Instruction for the data below: set down exactly the lines from the line with "let res := res ++ [[a; b]] in" to the line with "Definition print_pairs (res", inclusive, and no others.

DATA:
•••••

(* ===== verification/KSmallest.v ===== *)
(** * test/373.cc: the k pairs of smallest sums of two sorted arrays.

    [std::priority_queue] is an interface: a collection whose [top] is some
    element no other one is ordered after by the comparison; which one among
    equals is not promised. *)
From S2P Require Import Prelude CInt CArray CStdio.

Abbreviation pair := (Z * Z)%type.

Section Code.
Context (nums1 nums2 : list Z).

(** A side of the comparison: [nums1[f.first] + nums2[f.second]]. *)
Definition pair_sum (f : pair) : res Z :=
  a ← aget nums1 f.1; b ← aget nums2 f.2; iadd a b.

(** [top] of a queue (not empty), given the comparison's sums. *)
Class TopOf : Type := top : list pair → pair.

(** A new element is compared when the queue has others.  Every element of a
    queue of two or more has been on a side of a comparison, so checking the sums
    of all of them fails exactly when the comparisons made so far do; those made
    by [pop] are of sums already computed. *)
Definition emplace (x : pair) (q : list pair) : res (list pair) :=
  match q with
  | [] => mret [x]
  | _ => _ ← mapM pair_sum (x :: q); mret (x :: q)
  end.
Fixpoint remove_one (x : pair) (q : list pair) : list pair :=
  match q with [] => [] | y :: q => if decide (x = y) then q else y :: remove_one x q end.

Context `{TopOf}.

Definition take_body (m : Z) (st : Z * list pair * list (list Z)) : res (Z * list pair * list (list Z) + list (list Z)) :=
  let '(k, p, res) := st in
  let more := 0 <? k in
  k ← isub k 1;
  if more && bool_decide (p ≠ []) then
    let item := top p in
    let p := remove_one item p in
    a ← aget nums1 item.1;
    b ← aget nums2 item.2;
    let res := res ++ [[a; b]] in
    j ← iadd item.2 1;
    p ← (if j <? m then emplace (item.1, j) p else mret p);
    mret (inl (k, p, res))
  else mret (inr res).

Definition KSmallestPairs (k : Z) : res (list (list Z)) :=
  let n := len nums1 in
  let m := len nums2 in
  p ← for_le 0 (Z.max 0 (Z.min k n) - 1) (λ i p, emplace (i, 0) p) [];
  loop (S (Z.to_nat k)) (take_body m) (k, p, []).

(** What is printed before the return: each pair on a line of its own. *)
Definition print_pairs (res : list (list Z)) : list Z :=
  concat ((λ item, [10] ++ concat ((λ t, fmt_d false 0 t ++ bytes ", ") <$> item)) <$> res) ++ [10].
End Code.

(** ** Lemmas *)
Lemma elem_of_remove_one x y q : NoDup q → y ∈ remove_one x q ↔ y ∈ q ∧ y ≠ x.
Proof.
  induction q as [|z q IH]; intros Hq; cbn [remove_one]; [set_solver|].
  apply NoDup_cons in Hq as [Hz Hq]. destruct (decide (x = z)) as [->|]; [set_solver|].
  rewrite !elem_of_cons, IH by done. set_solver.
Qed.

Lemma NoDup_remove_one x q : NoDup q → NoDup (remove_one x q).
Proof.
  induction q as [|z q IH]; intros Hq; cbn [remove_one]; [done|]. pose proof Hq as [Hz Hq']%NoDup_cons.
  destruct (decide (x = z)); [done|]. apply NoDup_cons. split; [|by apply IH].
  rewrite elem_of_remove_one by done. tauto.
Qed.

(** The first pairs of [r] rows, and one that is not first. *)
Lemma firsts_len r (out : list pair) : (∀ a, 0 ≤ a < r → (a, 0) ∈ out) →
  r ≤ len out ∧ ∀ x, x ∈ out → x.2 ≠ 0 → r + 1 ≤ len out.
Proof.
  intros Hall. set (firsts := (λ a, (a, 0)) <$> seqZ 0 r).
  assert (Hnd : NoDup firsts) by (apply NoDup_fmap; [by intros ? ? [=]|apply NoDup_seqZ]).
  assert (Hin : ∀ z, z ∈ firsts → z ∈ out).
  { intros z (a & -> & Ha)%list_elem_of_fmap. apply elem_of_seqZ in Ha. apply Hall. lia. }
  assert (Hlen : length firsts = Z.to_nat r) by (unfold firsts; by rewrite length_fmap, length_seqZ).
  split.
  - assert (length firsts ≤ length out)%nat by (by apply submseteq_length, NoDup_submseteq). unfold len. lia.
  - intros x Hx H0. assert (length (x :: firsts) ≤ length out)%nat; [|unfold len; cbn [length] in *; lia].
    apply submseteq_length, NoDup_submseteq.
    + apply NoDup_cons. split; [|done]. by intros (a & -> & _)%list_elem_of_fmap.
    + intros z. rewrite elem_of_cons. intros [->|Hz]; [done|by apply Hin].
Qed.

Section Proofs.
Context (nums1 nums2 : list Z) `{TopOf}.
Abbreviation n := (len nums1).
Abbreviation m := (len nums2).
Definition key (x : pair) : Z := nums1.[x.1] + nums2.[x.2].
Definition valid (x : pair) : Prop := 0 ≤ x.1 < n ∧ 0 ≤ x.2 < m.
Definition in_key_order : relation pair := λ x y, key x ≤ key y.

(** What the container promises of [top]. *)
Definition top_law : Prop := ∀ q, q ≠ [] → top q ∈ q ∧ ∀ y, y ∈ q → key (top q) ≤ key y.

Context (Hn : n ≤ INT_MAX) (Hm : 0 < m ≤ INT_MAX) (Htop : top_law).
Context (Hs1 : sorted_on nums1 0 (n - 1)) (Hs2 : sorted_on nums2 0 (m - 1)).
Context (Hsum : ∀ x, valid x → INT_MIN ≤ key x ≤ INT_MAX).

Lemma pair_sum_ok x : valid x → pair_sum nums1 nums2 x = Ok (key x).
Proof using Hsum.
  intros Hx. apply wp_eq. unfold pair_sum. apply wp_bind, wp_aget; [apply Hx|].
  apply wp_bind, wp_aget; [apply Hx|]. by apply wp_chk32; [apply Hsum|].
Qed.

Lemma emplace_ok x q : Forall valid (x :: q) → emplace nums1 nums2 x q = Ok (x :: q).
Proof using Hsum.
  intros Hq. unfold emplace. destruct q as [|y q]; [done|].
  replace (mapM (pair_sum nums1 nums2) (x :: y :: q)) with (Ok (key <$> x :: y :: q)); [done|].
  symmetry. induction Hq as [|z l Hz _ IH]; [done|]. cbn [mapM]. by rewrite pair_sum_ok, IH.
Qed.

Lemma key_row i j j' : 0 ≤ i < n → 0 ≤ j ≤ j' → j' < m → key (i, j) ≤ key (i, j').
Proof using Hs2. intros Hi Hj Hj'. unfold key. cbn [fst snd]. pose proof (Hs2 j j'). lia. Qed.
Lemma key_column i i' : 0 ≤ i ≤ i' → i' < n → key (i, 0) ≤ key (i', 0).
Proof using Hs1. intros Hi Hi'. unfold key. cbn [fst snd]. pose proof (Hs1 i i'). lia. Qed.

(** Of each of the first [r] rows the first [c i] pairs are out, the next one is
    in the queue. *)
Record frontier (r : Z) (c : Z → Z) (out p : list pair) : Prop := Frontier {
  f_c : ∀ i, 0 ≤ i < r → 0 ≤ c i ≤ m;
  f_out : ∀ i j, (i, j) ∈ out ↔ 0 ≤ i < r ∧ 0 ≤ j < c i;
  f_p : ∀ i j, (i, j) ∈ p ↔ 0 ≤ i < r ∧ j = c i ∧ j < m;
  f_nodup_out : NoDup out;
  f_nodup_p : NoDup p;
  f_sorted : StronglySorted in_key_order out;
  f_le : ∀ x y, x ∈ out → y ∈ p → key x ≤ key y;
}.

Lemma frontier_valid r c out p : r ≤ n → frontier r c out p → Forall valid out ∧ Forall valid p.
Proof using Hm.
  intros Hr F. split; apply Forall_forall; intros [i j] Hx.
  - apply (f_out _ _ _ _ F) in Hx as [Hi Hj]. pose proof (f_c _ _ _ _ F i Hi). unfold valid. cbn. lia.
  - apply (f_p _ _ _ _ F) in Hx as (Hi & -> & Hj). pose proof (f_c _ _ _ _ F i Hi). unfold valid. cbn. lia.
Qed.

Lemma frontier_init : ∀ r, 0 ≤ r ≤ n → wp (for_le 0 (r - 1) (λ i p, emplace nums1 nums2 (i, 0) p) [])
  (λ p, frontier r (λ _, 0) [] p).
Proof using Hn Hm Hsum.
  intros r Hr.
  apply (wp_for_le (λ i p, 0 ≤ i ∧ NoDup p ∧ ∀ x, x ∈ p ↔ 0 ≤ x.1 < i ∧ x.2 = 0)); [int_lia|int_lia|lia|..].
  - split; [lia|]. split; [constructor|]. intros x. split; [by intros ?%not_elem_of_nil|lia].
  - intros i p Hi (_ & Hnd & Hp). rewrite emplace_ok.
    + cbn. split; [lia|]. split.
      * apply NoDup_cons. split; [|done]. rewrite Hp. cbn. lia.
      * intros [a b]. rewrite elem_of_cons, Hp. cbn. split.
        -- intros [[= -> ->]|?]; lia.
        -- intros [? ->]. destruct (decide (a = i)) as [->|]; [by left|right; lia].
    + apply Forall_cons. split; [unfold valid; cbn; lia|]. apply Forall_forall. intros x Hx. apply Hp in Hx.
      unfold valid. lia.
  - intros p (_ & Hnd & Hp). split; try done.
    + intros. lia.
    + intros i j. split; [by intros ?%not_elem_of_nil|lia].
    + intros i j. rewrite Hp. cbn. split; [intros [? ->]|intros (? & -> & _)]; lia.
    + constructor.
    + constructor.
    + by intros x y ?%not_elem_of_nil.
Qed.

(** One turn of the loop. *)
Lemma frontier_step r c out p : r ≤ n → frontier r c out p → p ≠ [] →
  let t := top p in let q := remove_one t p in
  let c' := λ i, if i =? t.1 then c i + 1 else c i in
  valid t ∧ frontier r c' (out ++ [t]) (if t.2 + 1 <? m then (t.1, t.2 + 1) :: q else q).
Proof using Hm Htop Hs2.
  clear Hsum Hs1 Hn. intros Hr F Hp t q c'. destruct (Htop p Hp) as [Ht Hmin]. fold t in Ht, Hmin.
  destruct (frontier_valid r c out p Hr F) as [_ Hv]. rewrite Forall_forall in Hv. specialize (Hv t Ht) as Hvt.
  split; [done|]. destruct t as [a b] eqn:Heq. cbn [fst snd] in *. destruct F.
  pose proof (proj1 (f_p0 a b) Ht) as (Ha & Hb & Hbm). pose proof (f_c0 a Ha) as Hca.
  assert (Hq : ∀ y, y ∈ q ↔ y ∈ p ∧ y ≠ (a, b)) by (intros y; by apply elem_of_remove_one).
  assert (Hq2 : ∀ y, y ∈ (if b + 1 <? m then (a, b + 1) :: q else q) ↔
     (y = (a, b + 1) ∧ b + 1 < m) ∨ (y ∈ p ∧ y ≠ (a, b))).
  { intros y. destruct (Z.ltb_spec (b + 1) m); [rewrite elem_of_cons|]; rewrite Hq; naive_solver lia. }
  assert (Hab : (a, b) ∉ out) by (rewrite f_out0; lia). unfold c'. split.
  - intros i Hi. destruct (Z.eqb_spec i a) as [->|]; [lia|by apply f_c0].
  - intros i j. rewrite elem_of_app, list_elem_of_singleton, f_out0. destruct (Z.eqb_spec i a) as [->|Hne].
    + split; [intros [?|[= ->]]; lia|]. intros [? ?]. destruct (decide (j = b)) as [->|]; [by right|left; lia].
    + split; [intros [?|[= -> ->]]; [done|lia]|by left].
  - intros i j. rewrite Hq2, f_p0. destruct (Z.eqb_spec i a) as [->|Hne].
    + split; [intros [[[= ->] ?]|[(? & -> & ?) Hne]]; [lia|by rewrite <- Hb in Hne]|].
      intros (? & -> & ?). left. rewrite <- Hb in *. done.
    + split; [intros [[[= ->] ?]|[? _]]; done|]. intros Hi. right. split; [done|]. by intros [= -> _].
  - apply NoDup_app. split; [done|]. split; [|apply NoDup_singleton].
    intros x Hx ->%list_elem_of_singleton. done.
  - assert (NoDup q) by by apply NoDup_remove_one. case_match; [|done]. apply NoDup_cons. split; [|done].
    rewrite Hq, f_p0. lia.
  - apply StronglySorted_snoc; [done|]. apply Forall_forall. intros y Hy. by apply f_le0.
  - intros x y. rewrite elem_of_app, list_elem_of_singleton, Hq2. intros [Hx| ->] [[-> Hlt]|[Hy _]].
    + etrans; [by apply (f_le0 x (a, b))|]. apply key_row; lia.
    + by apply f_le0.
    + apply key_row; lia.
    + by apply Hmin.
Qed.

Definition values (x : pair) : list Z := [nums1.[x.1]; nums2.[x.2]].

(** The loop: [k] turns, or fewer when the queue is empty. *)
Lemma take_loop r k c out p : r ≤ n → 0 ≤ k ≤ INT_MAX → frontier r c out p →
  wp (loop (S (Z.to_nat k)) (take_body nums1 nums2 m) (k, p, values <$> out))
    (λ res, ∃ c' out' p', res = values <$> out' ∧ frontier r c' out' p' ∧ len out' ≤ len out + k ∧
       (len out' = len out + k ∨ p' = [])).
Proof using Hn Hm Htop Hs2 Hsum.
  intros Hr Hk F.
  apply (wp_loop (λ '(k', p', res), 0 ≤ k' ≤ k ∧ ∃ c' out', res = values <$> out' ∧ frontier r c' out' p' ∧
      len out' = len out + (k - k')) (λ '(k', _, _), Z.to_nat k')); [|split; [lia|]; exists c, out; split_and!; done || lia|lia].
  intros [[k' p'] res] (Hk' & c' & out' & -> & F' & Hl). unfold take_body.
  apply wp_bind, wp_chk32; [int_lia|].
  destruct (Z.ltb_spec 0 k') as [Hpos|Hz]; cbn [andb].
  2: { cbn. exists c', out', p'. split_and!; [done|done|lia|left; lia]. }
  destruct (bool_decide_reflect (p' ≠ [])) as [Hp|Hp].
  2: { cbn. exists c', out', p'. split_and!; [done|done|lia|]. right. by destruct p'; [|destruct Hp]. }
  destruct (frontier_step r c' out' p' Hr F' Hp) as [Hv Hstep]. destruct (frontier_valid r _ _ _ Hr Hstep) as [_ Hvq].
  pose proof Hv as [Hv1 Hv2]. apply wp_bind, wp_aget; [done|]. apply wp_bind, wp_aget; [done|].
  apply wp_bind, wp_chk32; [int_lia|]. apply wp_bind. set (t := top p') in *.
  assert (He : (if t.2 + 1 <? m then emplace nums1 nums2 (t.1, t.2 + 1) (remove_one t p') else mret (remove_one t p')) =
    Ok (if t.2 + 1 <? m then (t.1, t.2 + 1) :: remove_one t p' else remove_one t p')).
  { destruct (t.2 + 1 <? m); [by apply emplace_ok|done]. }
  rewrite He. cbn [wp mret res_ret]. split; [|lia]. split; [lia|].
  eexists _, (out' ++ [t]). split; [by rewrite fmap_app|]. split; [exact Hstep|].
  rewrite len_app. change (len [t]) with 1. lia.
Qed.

•••••

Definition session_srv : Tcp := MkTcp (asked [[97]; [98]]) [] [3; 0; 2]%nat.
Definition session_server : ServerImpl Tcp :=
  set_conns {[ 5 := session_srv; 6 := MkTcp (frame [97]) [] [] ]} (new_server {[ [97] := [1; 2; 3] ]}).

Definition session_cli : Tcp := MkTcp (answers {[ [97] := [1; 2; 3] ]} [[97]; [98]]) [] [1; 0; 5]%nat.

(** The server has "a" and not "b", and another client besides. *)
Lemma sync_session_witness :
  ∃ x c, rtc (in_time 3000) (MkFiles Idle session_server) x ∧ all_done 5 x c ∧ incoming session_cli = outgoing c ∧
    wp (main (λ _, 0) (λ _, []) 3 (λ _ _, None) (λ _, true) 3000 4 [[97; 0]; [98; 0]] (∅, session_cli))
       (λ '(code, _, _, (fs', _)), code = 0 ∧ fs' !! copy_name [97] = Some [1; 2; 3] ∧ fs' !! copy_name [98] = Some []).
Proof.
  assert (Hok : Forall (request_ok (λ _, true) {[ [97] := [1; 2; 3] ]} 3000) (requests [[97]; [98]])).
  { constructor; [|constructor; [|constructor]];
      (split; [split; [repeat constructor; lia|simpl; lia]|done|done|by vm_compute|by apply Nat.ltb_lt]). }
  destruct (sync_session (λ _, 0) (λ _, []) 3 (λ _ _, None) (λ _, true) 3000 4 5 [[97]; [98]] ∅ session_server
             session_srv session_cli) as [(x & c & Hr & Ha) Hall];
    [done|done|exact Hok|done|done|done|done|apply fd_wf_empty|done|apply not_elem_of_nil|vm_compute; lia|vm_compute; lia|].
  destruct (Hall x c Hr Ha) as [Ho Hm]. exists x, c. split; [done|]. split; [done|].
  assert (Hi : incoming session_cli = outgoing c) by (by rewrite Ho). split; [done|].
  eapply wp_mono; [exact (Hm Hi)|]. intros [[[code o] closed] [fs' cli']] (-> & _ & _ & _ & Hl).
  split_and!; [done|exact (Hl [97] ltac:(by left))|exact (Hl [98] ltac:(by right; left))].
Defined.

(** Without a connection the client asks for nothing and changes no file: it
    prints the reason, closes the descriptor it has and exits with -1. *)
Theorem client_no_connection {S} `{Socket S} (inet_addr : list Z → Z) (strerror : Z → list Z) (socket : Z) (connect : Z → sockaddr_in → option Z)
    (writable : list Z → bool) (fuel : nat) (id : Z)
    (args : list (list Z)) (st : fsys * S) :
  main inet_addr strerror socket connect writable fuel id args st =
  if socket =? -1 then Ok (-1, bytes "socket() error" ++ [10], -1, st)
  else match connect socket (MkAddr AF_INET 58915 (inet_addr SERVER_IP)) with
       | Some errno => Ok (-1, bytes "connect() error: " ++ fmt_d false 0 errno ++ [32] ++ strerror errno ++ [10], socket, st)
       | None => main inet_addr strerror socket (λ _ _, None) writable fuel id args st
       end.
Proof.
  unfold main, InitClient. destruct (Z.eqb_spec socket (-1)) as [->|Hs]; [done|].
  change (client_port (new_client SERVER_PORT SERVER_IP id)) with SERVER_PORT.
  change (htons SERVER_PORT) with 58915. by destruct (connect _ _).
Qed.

•••••

YOUR SOLUTION:
    let res := res ++ [[a; b]] in
    j ← iadd item.2 1;
    p ← (if j <? m then emplace (item.1, j) p else mret p);
    mret (inl (k, p, res))
  else mret (inr res).

Definition KSmallestPairs (k : Z) : res (list (list Z)) :=
  let n := len nums1 in
  let m := len nums2 in
  p ← for_le 0 (Z.max 0 (Z.min k n) - 1) (λ i p, emplace (i, 0) p) [];
  loop (S (Z.to_nat k)) (take_body m) (k, p, []).

(** What is printed before the return: each pair on a line of its own. *)
Definition print_pairs (res : list (list Z)) : list Z :=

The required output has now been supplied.